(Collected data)
(* ===== verification/CreditReserveFacts.v ===== *)
(** * Reserve

    What a call of [Reserve] that succeeds did: a replay that wrote nothing, or
    one admission. *)

From Stdlib Require Import Ascii.
From stdpp Require Import sorting.
From S2P Require Import Prelude GoText GoDigest GoTime AgentContract TurnTypes ExecutionTypes SubscriptionCycle CreditTables CreditsPack ProjectBudget CreditReservation CreditChecks CreditPackFacts CreditRefundFacts CreditLedgerFacts.

(** ** Admissions and grants keep the ledger invariant

    [admitted] is what a new reservation writes: the row, its allocations, the
    used credits of the packs that pay and of the project.  A grant appends a
    pack, or changes a pack without touching what it has used. *)

(** ** Allocation rows *)

Lemma allocation_rows_ids id rid l : StronglySorted Z.lt (map ca_Id (allocation_rows id rid l))
  ∧ Forall (λ i, id ≤ i) (map ca_Id (allocation_rows id rid l)).
Proof.
  revert id. induction l as [|a l IH]; intros id; simpl; [by split; constructor|].
  destruct (IH (id + 1)) as [Hs Hf]. split; constructor; try done; try lia; eapply Forall_impl; try done; simpl; lia.
Qed.

Lemma allocation_rows_of id rid l a :
  a ∈ allocation_rows id rid l → a.(ca_ReservationID) = rid
  ∧ ∃ x, x ∈ l ∧ a.(ca_PackID) = x.(al_PackID) ∧ a.(ca_Credits) = x.(al_Credits).
Proof.
  revert id. induction l as [|x l IH]; intros id; simpl; [by intros ?%not_elem_of_nil|].
  intros [->|Ha]%elem_of_cons; [split; [done|]; exists x; split; [left|done]|].
  destruct (IH _ Ha) as (? & y & ? & ?). split; [done|]. exists y. split; [by right|done].
Qed.

Lemma allocation_rows_packs id rid l : map ca_PackID (allocation_rows id rid l) = map al_PackID l.
Proof. revert id. induction l; intros id; simpl; [done|]. by rewrite IHl. Qed.

Lemma allocation_rows_sum id rid l : sum_by ca_Credits (allocation_rows id rid l) = sum_by al_Credits l.
Proof. revert id. induction l; intros id; [done|]. simpl. by rewrite !sum_by_cons, IHl. Qed.

Lemma allocation_rows_allocated id rid l i :
  sum_by (allocated i) (allocation_rows id rid l) = credits_of i l.
Proof. revert id. induction l; intros id; [done|]. simpl. by rewrite credits_of_cons, sum_by_cons, IHl. Qed.

Lemma StronglySorted_app_lt (l k : list Z) :
  StronglySorted Z.lt l → StronglySorted Z.lt k → (∀ x y, x ∈ l → y ∈ k → x < y) → StronglySorted Z.lt (l ++ k).
Proof.
  intros Hl Hk H. induction Hl as [|x l Hl IH Hx]; [done|]. simpl. constructor.
  - apply IH. intros. apply H; [by right|done].
  - apply Forall_app. split; [done|]. apply Forall_forall. intros y Hy. apply H; [left|done].
Qed.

Instructions for the task
Starting at the line that has "one admission. *)" in the records above, restate word for word every line until the one that has "From S2P Require", and include that one as well.

Result of the exercise
    one admission. *)

From Stdlib Require Import Ascii.
From stdpp Require Import sorting.
From S2P Require Import Prelude GoText GoDigest GoTime AgentContract TurnTypes ExecutionTypes SubscriptionCycle CreditTables CreditsPack ProjectBudget CreditReservation CreditChecks CreditPackFacts CreditRefundFacts CreditLedgerFacts.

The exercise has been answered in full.